Alex and Doug on the Switzerland and Italy border.

“Being in a car is certainly less expensive in terms of rent,” they said.

“We have come to terms with the fact that we will likely never be able to afford a house in the UK with current prices, the rise in energy bills etc. and so have had van life as our ambition for some time now.

“In our case living in a car is also cheaper to insure and run than a van.

“We also just don’t think we will be able to ever afford a house, especially whilst we continue to pay rent.

“Living in a car means we can save money in the long run and look at other opportunities aside from becoming tied to a mortgage.

“When we return from our current trip we have a plan to convert a van that we already own whilst working in the UK.

“Maybe one day we will want to be in a house and be able to afford it, but at the moment, a car suits us perfectly.”

Living in a tiny car is by no means an easy thing but the experience has taught Alex and Doug a lot of both- the good and the bad.

“As we live in a tiny car, space is even more of a premium than with living in a van, so we have to be very careful with packing and working out exactly what we will need for a journey,” they said.

“We did lots of short trips in the UK which helped us to work out what we did and did not need for such a long journey through so many different countries and climates.

“We have actually found the freedom that car life can really offer us and certainly made us rethink our future plans and aspirations.

“We have come to realise how simply we can live, with less possessions and less need for them.

“We have had to problem solve a lot of situations on the road because we haven’t had the exact tool or item to fix something outright.

“This has challenged us and given us a chance to look at situations from outside the box in order to solve them.”

By living in a small camper car, Alex and Doug have shattered many social expectations and this has led to varying comments from people.

“We occasionally have people in disbelief that we live in such a small city car, especially as Doug is 6’2 tall,” said Alex.

“We have had some people who were adamant that our plan to convert the car into a camper and travel in it wasn’t possible but we have demonstrated that you can make a camper out of a tiny car.

“In fact, it is more affordable and accessible to people and you don’t have to have a big van.

“We have also had many comments stating that we would not be able to cover the terrain we have done in such an unsuitable car.

“Again we have proved them wrong and taken Sheila over terrain that would challenge the best overlanding 4×4, including mountain slopes, deserts and the Arctic.

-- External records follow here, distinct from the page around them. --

Lemma linear_id : linear (fun x => x).
Proof. done. Qed.
Lemma linear_0 : linear (fun _ => 0).
Proof. done. Qed.
Lemma linear_lor f g : linear f -> linear g -> linear (fun x => Z.lor (f x) (g x)).
Proof.
  intros [Hf Hf'] [Hg Hg']. split; [by rewrite Hf, Hg|]. intros a b. rewrite Hf', Hg'. rewrite <-!Z.lor_assoc. f_equal.
  rewrite !Z.lor_assoc. f_equal. apply Z.lor_comm.
Qed.
Lemma linear_land f m : linear f -> linear (fun x => Z.land (f x) m).
Proof. intros [Hf Hf']. split; [by rewrite Hf|]. intros a b. by rewrite Hf', Z.land_lor_distr_l. Qed.
Lemma linear_shiftl f n : linear f -> linear (fun x => Z.shiftl (f x) n).
Proof. intros [Hf Hf']. split; [by rewrite Hf, Z.shiftl_0_l|]. intros a b. by rewrite Hf', Z.shiftl_lor. Qed.
Lemma linear_shiftr f n : linear f -> linear (fun x => Z.shiftr (f x) n).
Proof. intros [Hf Hf']. split; [by rewrite Hf, Z.shiftr_0_l|]. intros a b. by rewrite Hf', Z.shiftr_lor. Qed.
Lemma linear_wrap f w : 0 <= w -> linear f -> linear (fun x => wrap w (f x)).
Proof.
  intros Hw [Hf Hf']. split; [by rewrite Hf; apply Z.mod_0_l, Z.pow_nonzero|]. intros a b. unfold wrap.
  by rewrite Hf', <-!Z.land_ones, Z.land_lor_distr_l.
Qed.

Lemma linear_same f n x : linear f -> forallb (fun i : nat => f (2 ^ Z.of_nat i) =? 2 ^ Z.of_nat i) (seq 0 n) = true ->
  0 <= x < 2 ^ Z.of_nat n -> f x = x.
Proof.
  intros [H0 Hl] Hall. revert x. induction n as [|n IH]; intros x Hx; [by replace x with 0 by lia|].
  rewrite seq_S, forallb_app in Hall. apply andb_prop in Hall as [Hall Hn]. cbn in Hn. apply andb_prop in Hn as [Hn%Z.eqb_eq _].
  specialize (IH Hall). assert (x = Z.lor (x mod 2 ^ Z.of_nat n) (Z.shiftl (Z.b2z (Z.testbit x (Z.of_nat n))) (Z.of_nat n))) as E.
  { apply Z.bits_inj'. intros j Hj. rewrite Z.lor_spec, Z.shiftl_spec, Z.testbit_mod_pow2 by lia.
    destruct (Z.ltb_spec j (Z.of_nat n)) as [|Hge]; cbn [andb orb]; [by rewrite (Z.testbit_neg_r _ (j - _)), orb_false_r by lia|].
    destruct (Z.eq_dec j (Z.of_nat n)) as [->|]; [by rewrite Z.sub_diag, Z.b2z_bit0|].
    transitivity false; [|by destruct (Z.testbit x (Z.of_nat n)); cbn [Z.b2z]; rewrite ?Z.bits_0, ?(Z.bits_above_log2 1) by (cbn; lia)].
    destruct (Z.eq_dec x 0) as [->|]; [apply Z.bits_0|]. apply Z.bits_above_log2; [lia|]. apply Z.log2_lt_pow2; [lia|].
    apply Z.lt_le_trans with (2 ^ Z.of_nat (S n)); [lia|]. apply Z.pow_le_mono_r; lia. }
  rewrite E at 1. rewrite Hl, IH by (apply Z.mod_pos_bound; by apply pow2_pos; lia).
  rewrite E at 3. f_equal. destruct (Z.testbit x (Z.of_nat n)); cbn [Z.b2z]; [by rewrite Z.shiftl_1_l|]. by rewrite Z.shiftl_0_l.
Qed.

(** Reading what was written the other way round. *)
Definition loaded (n : nat) (x : Z) : Z := default 0 (load n (bytesDown n x)).

Lemma load_app n l t x : load n l = Some x -> load n (l ++ t) = Some x.
Proof.
  revert l x. induction n as [|n IH]; intros [|b l] x; cbn; try done. destruct (load n l) as [y|] eqn:E; [|done].
  intros [= <-]. by rewrite (IH l y E).
Qed.
Lemma load_loaded n x t : load n (bytesDown n x ++ t) = Some (loaded n x).
Proof.
  apply load_app. unfold loaded. cut (forall l, length l = n -> is_Some (load n l)).
  { intros H. destruct (H _ (length_bytesDown n x)) as [y Hy]. by rewrite Hy. }
  clear. induction n as [|n IH]; intros [|b l] [=]; cbn; [done|]. destruct (IH l) as [y ->]; [done|]. by eexists.
Qed.

Ltac linear := unfold loaded, bytesDown, bswap_uint16, bswap_uint32, bswap_uint64, u16, u64;
  cbn [load rev seq app fmap list_fmap mbind option_bind default]; repeat first [
    apply linear_lor | apply linear_land | apply linear_shiftl | apply linear_shiftr | apply linear_wrap; [lia|] | apply linear_id | apply linear_0].

Lemma bswap16_loaded x : 0 <= x < 2 ^ 16 -> bswap_uint16 (loaded 2 x) = x.
Proof. apply (linear_same (fun x => bswap_uint16 (loaded 2 x)) 16); [linear|by vm_compute]. Qed.
Lemma bswap32_loaded x : 0 <= x < 2 ^ 32 -> bswap_uint32 (loaded 4 x) = x.
Proof. apply (linear_same (fun x => bswap_uint32 (loaded 4 x)) 32); [linear|by vm_compute]. Qed.
Lemma bswap64_loaded x : 0 <= x < 2 ^ 64 -> bswap_uint64 (loaded 8 x) = x.
Proof. apply (linear_same (fun x => bswap_uint64 (loaded 8 x)) 64); [linear|by vm_compute]. Qed.

(** ** Records *)

Definition record_ok (r : VRec) : Prop :=
  0 <= vr_ts r < 2 ^ 64 /\ 0 <= vr_flags r < 2 ^ 16 /\ 0 <= vr_pc r < 2 ^ 64 /\ 0 <= vr_opcode r < 2 ^ 32 /\ 0 <= vr_deltaT r < 2 ^ 64.
Definition recordBytes (r : VRec) : list Z :=
  bytesDown 8 (vr_ts r) ++ bytesDown 2 (vr_flags r) ++ bytesDown 8 (vr_pc r) ++ bytesDown 4 (vr_opcode r) ++ bytesDown 8 (vr_deltaT r).
Definition recordsBytes (rs : list VRec) : list Z := concat (recordBytes <$> rs).

Lemma length_recordBytes r : length (recordBytes r) = VCD_REC_SIZE.
Proof. unfold recordBytes. by rewrite !length_app, !length_bytesDown. Qed.
Lemma length_recordsBytes rs : length (recordsBytes rs) = (length rs * VCD_REC_SIZE)%nat.
Proof.
  unfold recordsBytes. induction rs as [|r rs IH]; [done|]. cbn [fmap list_fmap concat]. rewrite length_app, IH, length_recordBytes. cbn. lia.
Qed.
Lemma drop_recordsBytes n rs t : (n <= length rs)%nat -> drop (n * VCD_REC_SIZE) (recordsBytes rs ++ t) = recordsBytes (drop n rs) ++ t.
Proof.
  intros Hn. rewrite <-(take_drop n rs) at 1. unfold recordsBytes. rewrite fmap_app, concat_app, <-app_assoc. apply drop_app_length'.
  fold (recordsBytes (take n rs)). by rewrite length_recordsBytes, length_take, Nat.min_l.
Qed.
Lemma take_recordsBytes n rs t : (n <= length rs)%nat -> take (n * VCD_REC_SIZE) (recordsBytes rs ++ t) = recordsBytes (take n rs).
Proof.
  intros Hn. rewrite <-(take_drop n rs) at 1. unfold recordsBytes. rewrite fmap_app, concat_app, <-app_assoc. apply take_app_length'.
  fold (recordsBytes (take n rs)). by rewrite length_recordsBytes, length_take, Nat.min_l.
Qed.

Lemma recordAt_ok rs i r t : rs !! i = Some r -> record_ok r -> recordAt (recordsBytes rs ++ t) i = Some r.
Proof.
  intros Hi (H1 & H2 & H3 & H4 & H5). unfold recordAt. cbn zeta. rewrite <-!drop_drop.
  rewrite drop_recordsBytes by (apply lookup_lt_Some in Hi; lia). rewrite (drop_S rs r i Hi). set (rest := drop (S i) rs).
  change (recordsBytes (r :: rest)) with (recordBytes r ++ recordsBytes rest). unfold recordBytes. rewrite <-!app_assoc.
  set (ts := bytesDown 8 (vr_ts r)). set (fl := bytesDown 2 (vr_flags r)). set (pc := bytesDown 8 (vr_pc r)). set (op := bytesDown 4 (vr_opcode r)).
  set (dt := bytesDown 8 (vr_deltaT r)).
  change VCD_REC_TIMESTAMP_OFFSET with 0%nat. change VCD_REC_FLAGS_OFFSET with (length ts). change VCD_REC_PC_OFFSET with (length ts + length fl)%nat.
  change VCD_REC_OPCODE_OFFSET with (length ts + (length fl + length pc))%nat.
  change VCD_REC_DELTAT_OFFSET with (length ts + (length fl + (length pc + length op)))%nat.
  rewrite <-!drop_drop, drop_0, !drop_app_length. unfold ts, fl, pc, op, dt. rewrite !load_loaded. cbn [mbind option_bind].
  rewrite !bswap64_loaded, bswap16_loaded, bswap32_loaded by done. by destruct r.
Qed.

“Other than that we have been very lucky, people are usually just curious and perhaps we tend to be drawn to more like minded people and so don’t come across people who may disagree or criticise our lifestyle choices.”

It has been five months since Alex and Doug have been living in the camper but they will return to the UK after completing a full eight months.

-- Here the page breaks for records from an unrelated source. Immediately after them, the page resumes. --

Lemma digitChar_unbroken d : 0 <= d < 16 -> unbroken (digitChar false d).
Proof. intros (n & -> & Hn)%digitChar_cases. do 16 (destruct n as [|n]; [by split|]). lia. Qed.
Lemma writeDigits_unbroken base n x : 0 < base <= 16 -> Forall unbroken (writeDigits base n x).
Proof.
  intros Hb. revert x. induction n as [|n IH]; intros x; cbn [writeDigits]; [constructor|]. apply list.Forall_app. split; [done|].
  apply list.Forall_singleton, digitChar_unbroken. pose proof (Z.mod_pos_bound x base ltac:(lia)). lia.
Qed.
Lemma numText_unbroken base n : 0 < base <= 16 -> Forall unbroken (numText base n).
Proof. intros Hb. apply list.Forall_app. split; [|by apply writeDigits_unbroken]. by apply Forall_replicate. Qed.

Lemma flagChar_unbroken b : unbroken (flagChar b).
Proof. by destruct b. Qed.

Ltac unbroken := repeat first [
  apply numText_unbroken; lia | done | apply list.Forall_app; split | apply List.Forall_cons; [first [apply flagChar_unbroken | by split]|]].

Lemma lineText_unbroken x : free_ok x -> Forall unbroken (lineText x).
Proof.
  intros Hx. assert (Forall unbroken (chars "pc=[") /\ Forall unbroken (chars "inst=[") /\ Forall unbroken (chars "DASM(") /\
    Forall unbroken (chars "frf[") /\ Forall unbroken (chars "vrf[")) as (H1 & H2 & H3 & H4 & H5) by (split_and!; cbn; unbroken).
  destruct x as [text|x|core cycles reg addr|core cycles reg v m]; cbn [lineText]; [done|unfold instText, operandText, startText..].
  3: destruct Hx as [Hv Hm].
  all: unfold startText; unbroken.
Qed.

Lemma asNul_unbroken l : Forall unbroken l -> asNul <$> l = l.
Proof.
  induction 1 as [|c l [H1 H2] Hl IH]; [done|]. cbn. rewrite IH. unfold asNul. by rewrite !bool_decide_eq_false_2.
Qed.

Lemma lineTexts_false text cr rest : Forall unbroken text -> lineTexts false (text ++ eolText cr ++ rest) = lineTexts true rest.
Proof.
  induction 1 as [|c l [H1 H2] Hl IH]; [by destruct cr|]. cbn [app lineTexts]. by rewrite bool_decide_eq_false_2.
Qed.
Lemma lineTexts_line text cr rest : Forall unbroken text -> exists rest',
  lineTexts true (text ++ eolText cr ++ rest) = (text ++ NUL :: rest') :: lineTexts true rest.
Proof.
  intros Ht. assert (exists rest', asNul <$> (text ++ eolText cr ++ rest) = text ++ NUL :: rest') as [rest' E].
  { rewrite !fmap_app, (asNul_unbroken text Ht). by destruct cr; eexists. }
  exists rest'. rewrite <-E. destruct Ht as [|c l [H1 H2] Hl].
  - by destruct cr.
  - cbn [app lineTexts]. rewrite bool_decide_eq_false_2 by done. cbn [app]. by rewrite (lineTexts_false l).
Qed.

Lemma countLF_app l1 l2 : countLF (l1 ++ l2) = (countLF l1 + countLF l2)%nat.
Proof. unfold countLF. by rewrite list.filter_app, length_app. Qed.
Lemma countLF_eol cr : countLF (eolText cr) = 1%nat.
Proof. by destruct cr. Qed.

Lemma asRead_free L : Forall (fun p => free_ok p.1) L -> Forall (fun p => free_ok p.1) (asRead L).
Proof.
  destruct L as [|[x cr] L]; [done|]. intros [Hx HL]%list.Forall_cons. cbn. pose proof (lineText_unbroken x Hx) as Ht.
  destruct (lineText x) as [|c t], cr; try done; constructor; try done; by apply list.Forall_cons in Ht as [_ ?].
Qed.
Lemma simText_lines L : Forall (fun p => free_ok p.1) L ->
  Forall2 holdsLine L.*1 (lineTexts true (simText L)) /\ (length L <= countLF (simText L))%nat.
Proof.
  unfold simText. induction 1 as [|[x cr] L Hx HL [IH IH2]]; [split; [constructor|cbn; lia]|]. cbn [fmap list_fmap concat fst snd] in *.
  rewrite <-app_assoc. destruct (lineTexts_line (lineText x) cr (concat ((fun p => lineText p.1 ++ eolText p.2) <$> L)) (lineText_unbroken x Hx))
    as [rest' ->]. split; [constructor; [by exists rest'|exact IH]|]. rewrite !countLF_app, countLF_eol. cbn. lia.
Qed.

“We became stranded on the last loop of the rally in Morocco in order to complete the adoption process for our newest family member – Tagha the Moroccan rescue pup,” they said.

A family photo from December, 2022.

“She ran out in front of our car on day four in Morocco and was around five weeks old with no mother or any hope of survival.

“We couldn’t possibly leave her behind so whilst the five month adoption process is underway we plan to continue to explore beautiful Morocco.

“We can’t express how much we have loved living in our car the past few months and have learnt so much about ourselves and each other and meeting people along the adventure.

“We feel we have also proven that you can explore the world with the security of a camper for only a fraction of the cost of a van or motorhome.

“All this we have done while raising money for charity and then rescuing a helpless Moroccan puppy.”